● **EXERCISE DETAILS**
How many lines in the data below contain the string "Ltac"? State that number only.

[[ INFORMATION GIVEN, beginning ]]

Lemma escape_text_step (a : ascii) (s : string) :
  escape_text (String a s) = escape_char a +:+ escape_text s.
Proof. now rewrite escape_text_cons, escape_text_one. Qed.

Lemma escape_text_each (s : string) : escape_text s = escape_each s.
Proof.
  induction s as [|a s IH]; [reflexivity|]. rewrite escape_text_step, IH. reflexivity.
Qed.

(** X6. The five replacements applied one after the other give what one
    pass gives that replaces every character on its own: no replacement
    rewrites what an earlier one produced. *)
Theorem escape_text_one_pass (s : string) : escape_text s = escape_each s.
Proof.
  induction s as [|a s IH]; [reflexivity|].
  rewrite escape_text_cons, escape_text_one, IH. reflexivity.
Qed.

Lemma escape_char_length (a : ascii) :
  String.length (escape_char a) = 1%nat /\ special a = false \/
  (4 <= String.length (escape_char a))%nat /\ special a = true.
Proof.
  destruct (special_cases a) as [->|[->|[->|[->|[->|E]]]]];
    try (right; split; [cbn; lia | reflexivity]).
  left. split; [|exact E]. unfold escape_char.
  apply special_false in E. destruct E as (-> & -> & -> & -> & ->). reflexivity.
Qed.

Lemma escape_each_length (s : string) :
  (String.length s <= String.length (escape_each s))%nat.
Proof.
  induction s as [|a s IH]; [reflexivity|].
  cbn [escape_each String.length]. rewrite length_append.
  destruct (escape_char_length a) as [[E _]|[E _]]; lia.
Qed.

(** X7. Escaping leaves a text as it is exactly when the text holds none
    of the five characters. *)
Theorem escape_text_fixed (s : string) :
  escape_text s = s <-> any_special s = false.
Proof.
  rewrite escape_text_each. split.
  - induction s as [|a s IH]; [reflexivity|]. intros E.
    cbn [escape_each] in E. cbn [any_special].
    destruct (escape_char_length a) as [[L Hs]|[L Hs]].
    + rewrite Hs. cbn [orb]. apply IH.
      unfold escape_char in E. apply special_false in Hs.
      destruct Hs as (E1 & E2 & E3 & E4 & E5).
      rewrite E1, E2, E3, E4, E5 in E. simpl in E. now injection E.
    + apply (f_equal String.length) in E. rewrite length_append in E.
      cbn [String.length] in E. pose proof (escape_each_length s). lia.
  - induction s as [|a s IH]; [reflexivity|]. cbn [any_special]. intros E.
    apply orb_false_elim in E. destruct E as [E1 E2].
    cbn [escape_each]. rewrite (IH E2), <- escape_text_one, (escape_text_plain a E1).
    reflexivity.
Qed.

(** What [escapeHtml] returns is escaped text. *)
Lemma escapeHtml_escaped (v : JsValue) (s : string) :
  escapeHtml v = Returns s -> exists raw, s = escape_text raw.
Proof.
  unfold escapeHtml. destruct (truthy v); cbn [negb].
  - destruct (to_string v) as [raw|]; [|discriminate]. cbn. intros [= <-]. eauto.
  - intros [= <-]. now exists "".
Qed.

Lemma escapeHtml_clean (v : JsValue) (s : string) (c : ascii) :
  escapeHtml v = Returns s -> special c = true -> c <> "&"%char -> has_char c s = false.
Proof.
  intros E Hc Hamp. destruct (escapeHtml_escaped v s E) as [raw ->].
  now apply escape_text_clean.
Qed.

(** X5. Whatever value [escapeHtml] is given (a string, a number, an array,
    an object), the text it returns holds no [<], no [>] and neither
    quote. *)
Theorem escapeHtml_safe (v : JsValue) (s : string) :
  escapeHtml v = Returns s ->
  has_char "<" s = false /\ has_char ">" s = false /\
  has_char dq s = false /\ has_char "'" s = false.
Proof.
  intros E. destruct (escapeHtml_escaped v s E) as [raw ->].
  repeat split; now apply escape_text_clean.
Qed.

Lemma escapeHtml_safe_witness :
  escapeHtml (JArray [JString "<b>"; JNull; JNumber "7"; JString "'x'"]) =
    Returns "&lt;b&gt;,,7,&#39;x&#39;" /\
  has_char "<" "&lt;b&gt;,,7,&#39;x&#39;" = false.
Proof.
  split; [reflexivity|].
  exact (proj1 (escapeHtml_safe
                  (JArray [JString "<b>"; JNull; JNumber "7"; JString "'x'"])
                  "&lt;b&gt;,,7,&#39;x&#39;" eq_refl)).
Defined.

End Substrings.

(** ** Identifiers *)

Lemma all_alnum_no_hyphen (s : string) : all_alnum s = true -> has_char "-" s = false.
Proof.
  induction s as [|a s IH]; [reflexivity|]. cbn [all_alnum has_char]. intros E.
  apply andb_prop in E. destruct E as [Ea Es]. rewrite (IH Es), orb_false_r.
  destruct (Ascii.eqb_spec a "-") as [->|]; [discriminate Ea | reflexivity].
Qed.

Lemma test_alnum_no_hyphen (s : string) : test_alnum s = true -> has_char "-" s = false.
Proof. destruct s; [discriminate | apply all_alnum_no_hyphen]. Qed.

Lemma append_hyphen_nonempty (pre suf : string) :
  String.eqb (pre +:+ String "-" suf) "" = false.
Proof. now destruct pre. Qed.

Lemma extractId_split (pre suf : string) :
  has_char "-" suf = false ->
  extractId (pre +:+ String "-" suf) = if test_alnum suf then Some suf else None.
Proof.
  intros E. unfold extractId. rewrite append_hyphen_nonempty. cbv zeta.
  rewrite (lastIndexOf_split _ _ E).
  destruct (Z.eqb_spec (Z.of_nat (String.length pre)) (-1)); [lia|].
  now rewrite slice_split.
Qed.

(** X2. From a slug [<text>-<id>] whose last part [<id>] is a non-empty
    run of letters and digits, [extractId] returns exactly [<id>], whatever
    the text before the hyphen is (other hyphens included). *)
Theorem extractId_last_segment (text id : string) :
  test_alnum id = true -> extractId (text +:+ "-" +:+ id) = Some id.
Proof.
  intros E. change (text +:+ "-" +:+ id) with (text +:+ String "-" id).
  now rewrite (extractId_split _ _ (test_alnum_no_hyphen _ E)), E.
Qed.

Lemma extractId_last_segment_witness :
  test_alnum "abc123" = true /\
  extractId ("breaking-news" +:+ "-" +:+ "abc123") = Some "abc123".
Proof.
  split; [reflexivity|]. apply (extractId_last_segment "breaking-news" "abc123").
  reflexivity.
Defined.
(** X14.  The owner has level ['owner'] whatever the trust file says.
    Any other user has level ['none'] unless the file holds an entry for
    the user that is live: an entry without expiry date, or with a date
    that parses and lies after now.  An expired entry and an entry whose
    date does not parse grant nothing. *)
Theorem grant_needs_live_entry (dateValue : str -> option Z)
  (config : option (list TrustedUser)) (now : Z) (ownerId : str) :
  getTrustLevel dateValue config now ownerId ownerId = lit "owner" /\
  (forall user : str,
     user <> ownerId ->
     getTrustLevel dateValue config now user ownerId = lit "none" \/
     exists (users : list TrustedUser) (u : TrustedUser),
       config = Some users /\ In u users /\ userId u = user /\
       level u = getTrustLevel dateValue config now user ownerId /\
       (expiresAt u = None \/ expiresAt u = Some [] \/
        exists e t, expiresAt u = Some e /\ dateValue e = Some t /\ now < t)).
Proof.
  split.
  - unfold getTrustLevel. rewrite str_eqb_refl. reflexivity.
  - intros user Hne. unfold getTrustLevel.
    rewrite (proj2 (str_eqb_neq user ownerId) Hne).
    destruct (find _ _) as [u|] eqn:Hf; [|left; reflexivity]. right.
    unfold loadTrustedUsers in Hf. destruct config as [users|]; [|discriminate].
    apply find_filter in Hf as (Hin & Hid & Hlive).
    exists users, u. split; [reflexivity|]. split; [exact Hin|].
    split; [apply str_eqb_eq; exact Hid|]. split; [reflexivity|].
    unfold unexpired in Hlive. destruct (expiresAt u) as [e|]; [|auto].
    destruct e as [|c e]; [auto|]. right. right. simpl in Hlive.
    destruct (dateValue (c :: e)) as [t|] eqn:Ht; [|discriminate].
    exists (c :: e), t. repeat split; [exact Ht|]. apply Z.ltb_lt. exact Hlive.
Qed.

(** *** The guard of Bash commands *)

Ltac literal_tests :=
  repeat match goal with
    | |- context [str_eqb (lit ?a) (lit ?b)] =>
        let v := eval vm_compute in (str_eqb (lit a) (lit b)) in
        change (str_eqb (lit a) (lit b)) with v
    end;
  cbv iota; cbn [orb andb negb].

Ltac is_blocked := eexists; reflexivity.

Ltac not_blocked := intros [reason Hreason]; discriminate Hreason.

Section Guarding.

Variable dateValue : str -> option Z.
Variable config : option (list TrustedUser).
Variable now : Z.
Variables ownerOnly readSafe operateOk destructive : str -> bool.

(** X15.  The guard of Bash commands blocks a call exactly when the
    command is not empty, the input carries a trust configuration, the run
    is no scheduled task, the effective level is not ['owner'], and one
    of four things holds: an owner-only pattern matches (at every other
    level, ['admin'] included); the level is ['operate'] and a destructive
    pattern matches but no operate and no read-safe pattern; the level is
    ['read'] and no read-safe pattern matches; the level is ['none'] and a
    destructive pattern matches. *)
Theorem owner_guard_table (input : ContainerInput) (command : option str) :
  blocked (ownerGuard dateValue config now ownerOnly readSafe operateOk destructive
             input command) <->
  exists c ownerId : str,
    command = Some c /\ c <> [] /\
    trustConfig input = Some ownerId /\ isScheduledTask input = false /\
    let eff := effectiveLevel dateValue config now (senderIds input) ownerId in
    eff <> lit "owner" /\
    (ownerOnly c = true \/
     (eff = lit "operate" /\ operateOk c = false /\ readSafe c = false /\
      destructive c = true) \/
     (eff = lit "read" /\ readSafe c = false) \/
     (eff = lit "none" /\ destructive c = true)).
Proof using Type.
  unfold ownerGuard.
  destruct command as [c|]; [|split; [not_blocked|intros (? & ? & ? & _); discriminate]].
  destruct c as [|c0 c]; [split; [not_blocked|intros (? & ? & H & Hne & _)];
                          injection H as <-; congruence|].
  cbn [truthy_str negb].
  destruct (trustConfig input) as [ownerId|];
    [|split; [not_blocked|intros (? & ? & _ & _ & ? & _); discriminate]].
  destruct (isScheduledTask input);
    [split; [not_blocked|intros (? & ? & _ & _ & _ & ? & _); discriminate]|].
  cbv zeta.
  pose proof (effective_listed dateValue config now ownerId (senderIds input)) as Hin.
  set (eff := effectiveLevel dateValue config now (senderIds input) ownerId) in *.
  split.
  - intros Hb. exists (c0 :: c), ownerId.
    split; [reflexivity|]. split; [discriminate|]. split; [reflexivity|].
    split; [reflexivity|]. cbv zeta. fold eff.
    destruct (levels_cases eff Hin) as [He|[He|[He|[He|He]]]];
      rewrite He in *; revert Hb; literal_tests.
    + not_blocked.
    + destruct (ownerOnly (c0 :: c)); [intros _; split; [discriminate|auto]|not_blocked].
    + destruct (ownerOnly (c0 :: c)); [intros _; split; [discriminate|auto]|].
      destruct (operateOk (c0 :: c)); [not_blocked|].
      destruct (readSafe (c0 :: c)); [not_blocked|].
      destruct (destructive (c0 :: c)); [|not_blocked].
      intros _. split; [discriminate|]. right. left. auto.
    + destruct (ownerOnly (c0 :: c)); [intros _; split; [discriminate|auto]|].
      destruct (readSafe (c0 :: c)); [not_blocked|].
      intros _. split; [discriminate|]. right. right. left. auto.
    + destruct (ownerOnly (c0 :: c)); [intros _; split; [discriminate|auto]|].
      destruct (destructive (c0 :: c)); [|not_blocked].
      intros _. split; [discriminate|]. right. right. right. auto.
  - intros (c1 & o & Hc & _ & Ho & _ & Hrest). injection Hc as <-. injection Ho as <-.
    cbv zeta in Hrest. fold eff in Hrest. destruct Hrest as (Hno & Hwhy).
    rewrite (proj2 (str_eqb_neq eff (lit "owner")) Hno).
    destruct (ownerOnly (c0 :: c)) eqn:Hoo; [is_blocked|].
    destruct Hwhy as [H|[(He & H1 & H2 & H3)|[(He & H1)|(He & H1)]]];
      [discriminate| | |]; rewrite He; literal_tests.
    + rewrite H1, H2, H3. is_blocked.
    + rewrite H1. is_blocked.
    + rewrite H1. is_blocked.
Qed.

(** *** The guard of file writes *)

Lemma blocked_prefix_outside (resolved prefix : str) :
  find (fun prefix => startsWith resolved prefix) blockedPrefixes = Some prefix ->
  startsWith resolved (lit "/workspace/group/") = false.
Proof using Type.
  intros H. apply find_some in H as [Hin Hs].
  apply IpcDrainFacts.startsWith_spec in Hs as [t ->].
  destruct Hin as [<-|[<-|[<-|[]]]]; vm_compute; reflexivity.
Qed.

(** X16.  The guard of Write and Edit blocks a call exactly when the path
    is not empty, the input carries a trust configuration, the run is no
    scheduled task, and the effective level is ['none'] or ['read'], or it
    is ['operate'] and the path, resolved against the working directory
    ([..] segments taken out), does not start with [/workspace/group/].
    The three protected prefixes only choose the message: a path under
    one of them is outside [/workspace/group/] anyway. *)
Theorem file_guard_table (cwd : str) (input : ContainerInput) (filePath : option str) :
  blocked (fileGuard dateValue config now cwd input filePath) <->
  exists p ownerId : str,
    filePath = Some p /\ p <> [] /\
    trustConfig input = Some ownerId /\ isScheduledTask input = false /\
    let eff := effectiveLevel dateValue config now (senderIds input) ownerId in
    eff = lit "none" \/ eff = lit "read" \/
    (eff = lit "operate" /\
     startsWith (Path.resolve cwd p) (lit "/workspace/group/") = false).
Proof using Type.
  unfold fileGuard.
  destruct filePath as [p|]; [|split; [not_blocked|intros (? & ? & ? & _); discriminate]].
  destruct p as [|p0 p]; [split; [not_blocked|intros (? & ? & H & Hne & _)];
                          injection H as <-; congruence|].
  cbn [truthy_str negb].
  destruct (trustConfig input) as [ownerId|];
    [|split; [not_blocked|intros (? & ? & _ & _ & ? & _); discriminate]].
  destruct (isScheduledTask input);
    [split; [not_blocked|intros (? & ? & _ & _ & _ & ? & _); discriminate]|].
  cbv zeta.
  pose proof (effective_listed dateValue config now ownerId (senderIds input)) as Hin.
  set (eff := effectiveLevel dateValue config now (senderIds input) ownerId) in *.
  set (resolved := Path.resolve cwd (p0 :: p)).
  split.
  - intros Hb. exists (p0 :: p), ownerId.
    split; [reflexivity|]. split; [discriminate|]. split; [reflexivity|].
    split; [reflexivity|]. cbv zeta. fold eff. fold resolved.
    destruct (levels_cases eff Hin) as [He|[He|[He|[He|He]]]];
      rewrite He in *; auto; revert Hb; literal_tests; try not_blocked.
    destruct (find _ blockedPrefixes) as [prefix|] eqn:Hf.
    + intros _. right. right. split; [reflexivity|].
      exact (blocked_prefix_outside resolved prefix Hf).
    + destruct (startsWith resolved (lit "/workspace/group/")); [not_blocked|auto].
  - intros (p1 & o & Hp & _ & Ho & _ & Hwhy). injection Hp as <-. injection Ho as <-.
    cbv zeta in Hwhy. fold eff in Hwhy. fold resolved in Hwhy.
    destruct Hwhy as [He|[He|(He & Hout)]]; rewrite He; literal_tests; try is_blocked.
    destruct (find _ blockedPrefixes); [is_blocked|]. rewrite Hout. is_blocked.
Qed.
(* ===== verification/_CoqProject ===== *)
-Q . S2P
Prelude.v
KvStore.v
Acpi.v
AcpiDump.v
Vdso.v
Ramfs.v
RamfsFlush.v
RamfsNommu.v
SockOpt.v
SocketAttrs.v
SockOptSpec.v
SockOptRead.v
SockLife.v
SockMem.v
SockLock.v
Socket.v
Fork.v
ForkMm.v
ForkTask.v
ProcStatus.v
SockReg.v
SockCtl.v
Tcpdump.v
SocketCalls.v
SocketFile.v
SocketMsg.v
SocketMsgSpec.v
SockDefaults.v
SocketKernel.v
ForkRest.v
SyscallTables.v
Syscalls.v
Lemma kv_linearizable_witness :
  aexec (∅, gset_to_gmap SIdle {[0%nat]}) [LCall 0 (OpRead 5); LTau; LEff 0 (OpRead 5) (-3)]
    (∅, {[0%nat := SDone (OpRead 5) (-3)]}).
Proof.
  assert (cexec (cinit {[0%nat]}) [LCall 0 (OpRead 5); LTau; LEff 0 (OpRead 5) (-3)]
    (set_pc 0 (PUnlock (OpRead 5) (-3)) (set_pc 0 (PRCheck 5)
      (set_lock 5 (Some 0%nat) (set_pc 0 (PLock (OpRead 5)) (cinit {[0%nat]})))))) as He.
  { eapply ce_cons; [by apply (st_call 0)|].
    eapply ce_cons; [by apply (st_lock 0 _ (OpRead 5))|].
    eapply ce_cons; [by apply (st_rcheck_empty 0)|constructor]. }
  exact (kv_linearizable {[0%nat]} _ _ He).
Defined.

(** Mutual exclusion: in every reachable state at most one thread is inside a
    critical section of a given bucket. *)
Theorem kv_mutual_exclusion threads ls c t t' p p' h :
  cexec (cinit threads) ls c ->
  cs_pc c !! t = Some p -> cs_pc c !! t' = Some p' ->
  holds p = Some h -> holds p' = Some h -> t = t'.
Proof.
  intros He. apply cexec_sim in He as [Hi _]; [|apply cinit_inv].
  intros Ht Ht'. by eapply held_unique.
Qed.

(** Thread 0 has entered [read_kv(5)] and taken the lock of bucket 5; thread 1 has
    called [write_kv(5, 7)] and waits for it. *)
Definition demo_state : cstate :=
  set_pc 1 (PLock (OpWrite 5 7)) (set_pc 0 (PRCheck 5) (set_lock 5 (Some 0%nat)
    (set_pc 0 (PLock (OpRead 5)) (cinit {[0%nat; 1%nat]})))).
(* ===== verification/Vdso.v ===== *)
(** * The vDSO and the task-structure mapping (src/kvm/linux-5.15.178/arch/x86)

    entry/vdso/vma.c maps three special areas into a new address space: the vDSO
    image, the vvar pages and, added here, [vtask], through which a task reads its own
    task_struct; entry/vdso/vget_task_struct_info.c is the user-side function that
    finds the task_struct in it.  The memory manager (mm/mmap.c) is a parameter:
    [get_unmapped_area], [install_special_mapping], [do_munmap].  Addresses are
    unsigned 64-bit integers. *)

From S2P Require Import Prelude.

Module Vdso.

Open Scope cint_scope.

Definition PAGE_SHIFT : Z := 12.
Definition PAGE_SIZE : Z := 4096.
Definition PAGE_MASK : Z := wrapu 64 (Z.lnot (PAGE_SIZE - 1)).
Definition PMD_SIZE : Z := 2 ^ 21.
Definition PMD_MASK : Z := wrapu 64 (Z.lnot (PMD_SIZE - 1)).
Definition DEFAULT_MAP_WINDOW : Z := 2 ^ 47 - PAGE_SIZE.
Definition MAX_ERRNO : Z := 4095.

(** asm/vdso.h and asm/mmu.h *)
Definition VVAR_TASK_STRUCT_NR_PAGES : Z := 6.
Definition VTASK_SIZE : Z := PAGE_SIZE * VVAR_TASK_STRUCT_NR_PAGES.

Definition VM_FAULT_OOM : Z := 0x1.
Definition VM_FAULT_SIGBUS : Z := 0x2.
Definition VM_FAULT_ERROR : Z := 0x873.

Definition VM_READ : Z := 0x1.
Definition VM_EXEC : Z := 0x4.
Definition VM_MAYREAD : Z := 0x10.
Definition VM_MAYWRITE : Z := 0x20.
Definition VM_MAYEXEC : Z := 0x40.
Definition VM_PFNMAP : Z := 0x400.
Definition VM_IO : Z := 0x4000.
Definition VM_DONTDUMP : Z := 0x4000000.
Definition VM_WIPEONFORK : Z := 0x2000000.

(** The flags map_vdso gives the three areas. *)
Definition vdso_flags : Z :=
  Z.lor VM_READ (Z.lor VM_EXEC (Z.lor VM_MAYREAD (Z.lor VM_MAYWRITE VM_MAYEXEC))).
Definition vvar_flags : Z :=
  Z.lor VM_READ (Z.lor VM_MAYREAD (Z.lor VM_IO (Z.lor VM_DONTDUMP VM_PFNMAP))).
Definition vtask_flags : Z :=
  Z.lor VM_READ (Z.lor VM_MAYREAD (Z.lor VM_IO (Z.lor VM_DONTDUMP
    (Z.lor VM_PFNMAP VM_WIPEONFORK)))).

(** IS_ERR_VALUE: the top 4095 unsigned values stand for errors. *)
Definition IS_ERR_VALUE (x : Z) : bool := 2 ^ 64 - MAX_ERRNO <=? x.

(** struct vdso_image (asm/vdso.h) *)
Record vdso_image := VdsoImage {
  data : Z;
  size : Z;
  sym_vvar_start : Z;
  sym_vvar_page : Z;
  sym_pvclock_page : Z;
  sym_hvclock_page : Z;
  sym_timens_page : Z;
  sym_int80_landing_pad : Z;
  sym_vdso32_sigreturn_landing_pad : Z;
  sym_vdso32_rt_sigreturn_landing_pad : Z
}.

(** The three special mappings of vma.c, and anything else. *)
Inductive special := vdso_mapping | vvar_mapping | vtask_mapping | no_mapping.
#[global] Instance special_eq_dec : EqDecision special.
Proof. solve_decision. Defined.

Record vma := Vma { vm_start : Z; vm_end : Z; vm_flags : Z; vm_special : special }.

(** The parts of an mm_struct the code uses; [ctx_*] is mm->context. *)
Record mm_struct := Mm {
  mmap : list vma;
  ctx_vdso : Z;
  ctx_vdso_image : option vdso_image;
  ctx_vtask : Z;
  mmap_locked : bool
}.

Definition set_mmap (l : list vma) (mm : mm_struct) : mm_struct :=
  Mm l (ctx_vdso mm) (ctx_vdso_image mm) (ctx_vtask mm) (mmap_locked mm).
Definition set_locked (b : bool) (mm : mm_struct) : mm_struct :=
  Mm (mmap mm) (ctx_vdso mm) (ctx_vdso_image mm) (ctx_vtask mm) b.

[[ INFORMATION GIVEN, end ]]

● **EXERCISE RESPONSE**
3